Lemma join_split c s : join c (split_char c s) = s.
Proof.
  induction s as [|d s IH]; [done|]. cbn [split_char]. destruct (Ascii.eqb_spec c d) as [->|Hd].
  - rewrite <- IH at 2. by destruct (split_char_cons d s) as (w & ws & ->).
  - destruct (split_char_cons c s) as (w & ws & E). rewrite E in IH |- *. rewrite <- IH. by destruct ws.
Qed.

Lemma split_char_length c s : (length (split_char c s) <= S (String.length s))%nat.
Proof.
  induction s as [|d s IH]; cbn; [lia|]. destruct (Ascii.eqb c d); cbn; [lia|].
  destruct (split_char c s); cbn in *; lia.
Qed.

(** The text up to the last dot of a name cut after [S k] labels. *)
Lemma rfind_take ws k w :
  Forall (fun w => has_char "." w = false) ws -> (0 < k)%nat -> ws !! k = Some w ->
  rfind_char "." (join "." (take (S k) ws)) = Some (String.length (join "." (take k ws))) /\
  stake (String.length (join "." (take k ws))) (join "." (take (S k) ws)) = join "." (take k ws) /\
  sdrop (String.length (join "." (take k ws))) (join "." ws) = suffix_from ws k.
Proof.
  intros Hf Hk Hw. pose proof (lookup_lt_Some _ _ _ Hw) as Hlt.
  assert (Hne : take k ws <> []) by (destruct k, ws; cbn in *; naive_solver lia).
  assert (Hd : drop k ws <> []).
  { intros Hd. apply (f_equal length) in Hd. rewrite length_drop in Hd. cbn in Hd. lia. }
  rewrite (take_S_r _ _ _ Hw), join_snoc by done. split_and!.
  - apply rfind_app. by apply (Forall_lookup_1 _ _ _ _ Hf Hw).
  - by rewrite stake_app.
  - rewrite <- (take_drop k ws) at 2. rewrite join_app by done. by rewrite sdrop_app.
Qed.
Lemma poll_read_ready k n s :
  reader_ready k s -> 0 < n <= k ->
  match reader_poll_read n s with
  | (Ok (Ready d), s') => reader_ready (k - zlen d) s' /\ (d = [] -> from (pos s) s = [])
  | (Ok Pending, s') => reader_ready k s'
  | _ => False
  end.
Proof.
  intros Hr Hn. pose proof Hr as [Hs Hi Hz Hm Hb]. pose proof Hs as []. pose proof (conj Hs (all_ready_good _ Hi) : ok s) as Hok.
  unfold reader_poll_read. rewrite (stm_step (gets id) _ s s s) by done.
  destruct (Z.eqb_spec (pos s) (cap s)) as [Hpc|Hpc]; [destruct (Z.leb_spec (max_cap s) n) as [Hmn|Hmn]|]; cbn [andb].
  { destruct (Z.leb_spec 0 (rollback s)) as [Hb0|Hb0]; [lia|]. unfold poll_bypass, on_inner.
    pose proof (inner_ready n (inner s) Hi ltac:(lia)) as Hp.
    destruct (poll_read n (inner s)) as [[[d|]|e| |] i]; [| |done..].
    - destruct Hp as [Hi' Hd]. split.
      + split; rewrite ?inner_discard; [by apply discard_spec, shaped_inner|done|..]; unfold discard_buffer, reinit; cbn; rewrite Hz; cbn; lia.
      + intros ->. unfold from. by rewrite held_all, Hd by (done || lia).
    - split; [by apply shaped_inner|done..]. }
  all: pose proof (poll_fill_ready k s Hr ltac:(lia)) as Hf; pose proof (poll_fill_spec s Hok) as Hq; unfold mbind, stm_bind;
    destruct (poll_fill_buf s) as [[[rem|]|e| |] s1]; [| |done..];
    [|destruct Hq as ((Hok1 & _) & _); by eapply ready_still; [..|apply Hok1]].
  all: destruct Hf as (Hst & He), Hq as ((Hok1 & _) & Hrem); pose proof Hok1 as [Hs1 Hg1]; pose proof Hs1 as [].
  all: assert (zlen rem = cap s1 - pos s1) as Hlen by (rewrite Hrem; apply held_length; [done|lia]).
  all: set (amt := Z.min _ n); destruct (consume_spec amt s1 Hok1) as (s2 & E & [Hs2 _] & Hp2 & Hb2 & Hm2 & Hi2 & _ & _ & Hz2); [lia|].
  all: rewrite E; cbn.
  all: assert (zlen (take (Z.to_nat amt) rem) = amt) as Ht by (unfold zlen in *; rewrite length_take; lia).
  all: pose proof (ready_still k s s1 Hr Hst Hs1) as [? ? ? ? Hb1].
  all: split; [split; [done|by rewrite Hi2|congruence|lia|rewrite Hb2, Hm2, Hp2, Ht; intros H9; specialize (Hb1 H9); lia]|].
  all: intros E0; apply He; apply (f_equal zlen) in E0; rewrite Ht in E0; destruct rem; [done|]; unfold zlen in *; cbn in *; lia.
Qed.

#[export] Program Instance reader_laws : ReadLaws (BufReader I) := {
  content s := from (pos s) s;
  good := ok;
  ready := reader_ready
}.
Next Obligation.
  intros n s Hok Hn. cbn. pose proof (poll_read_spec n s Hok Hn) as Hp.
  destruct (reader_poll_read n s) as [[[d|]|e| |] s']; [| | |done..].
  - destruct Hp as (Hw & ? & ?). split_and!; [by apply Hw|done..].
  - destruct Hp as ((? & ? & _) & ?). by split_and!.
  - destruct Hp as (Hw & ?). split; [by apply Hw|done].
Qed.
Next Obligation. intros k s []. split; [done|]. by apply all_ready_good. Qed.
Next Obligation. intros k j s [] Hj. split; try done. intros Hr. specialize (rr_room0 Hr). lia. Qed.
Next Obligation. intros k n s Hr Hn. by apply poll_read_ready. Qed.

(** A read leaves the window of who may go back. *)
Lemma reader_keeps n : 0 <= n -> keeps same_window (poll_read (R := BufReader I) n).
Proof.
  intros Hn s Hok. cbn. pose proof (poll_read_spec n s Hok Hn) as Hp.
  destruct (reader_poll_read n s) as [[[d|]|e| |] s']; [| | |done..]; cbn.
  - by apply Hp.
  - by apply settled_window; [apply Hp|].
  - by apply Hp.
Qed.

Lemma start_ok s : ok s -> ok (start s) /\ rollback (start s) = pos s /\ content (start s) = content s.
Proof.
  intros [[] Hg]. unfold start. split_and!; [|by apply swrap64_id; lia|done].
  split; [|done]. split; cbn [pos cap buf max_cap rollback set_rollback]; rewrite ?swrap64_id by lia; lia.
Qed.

## Exercise
Look at the material above and copy, word for word, its lines from the first through the one containing "intros Hd. apply".

## Answer section
Lemma join_split c s : join c (split_char c s) = s.
Proof.
  induction s as [|d s IH]; [done|]. cbn [split_char]. destruct (Ascii.eqb_spec c d) as [->|Hd].
  - rewrite <- IH at 2. by destruct (split_char_cons d s) as (w & ws & ->).
  - destruct (split_char_cons c s) as (w & ws & E). rewrite E in IH |- *. rewrite <- IH. by destruct ws.
Qed.

Lemma split_char_length c s : (length (split_char c s) <= S (String.length s))%nat.
Proof.
  induction s as [|d s IH]; cbn; [lia|]. destruct (Ascii.eqb c d); cbn; [lia|].
  destruct (split_char c s); cbn in *; lia.
Qed.

(** The text up to the last dot of a name cut after [S k] labels. *)
Lemma rfind_take ws k w :
  Forall (fun w => has_char "." w = false) ws -> (0 < k)%nat -> ws !! k = Some w ->
  rfind_char "." (join "." (take (S k) ws)) = Some (String.length (join "." (take k ws))) /\
  stake (String.length (join "." (take k ws))) (join "." (take (S k) ws)) = join "." (take k ws) /\
  sdrop (String.length (join "." (take k ws))) (join "." ws) = suffix_from ws k.
Proof.
  intros Hf Hk Hw. pose proof (lookup_lt_Some _ _ _ Hw) as Hlt.
  assert (Hne : take k ws <> []) by (destruct k, ws; cbn in *; naive_solver lia).
  assert (Hd : drop k ws <> []).
  { intros Hd. apply (f_equal length) in Hd. rewrite length_drop in Hd. cbn in Hd. lia. }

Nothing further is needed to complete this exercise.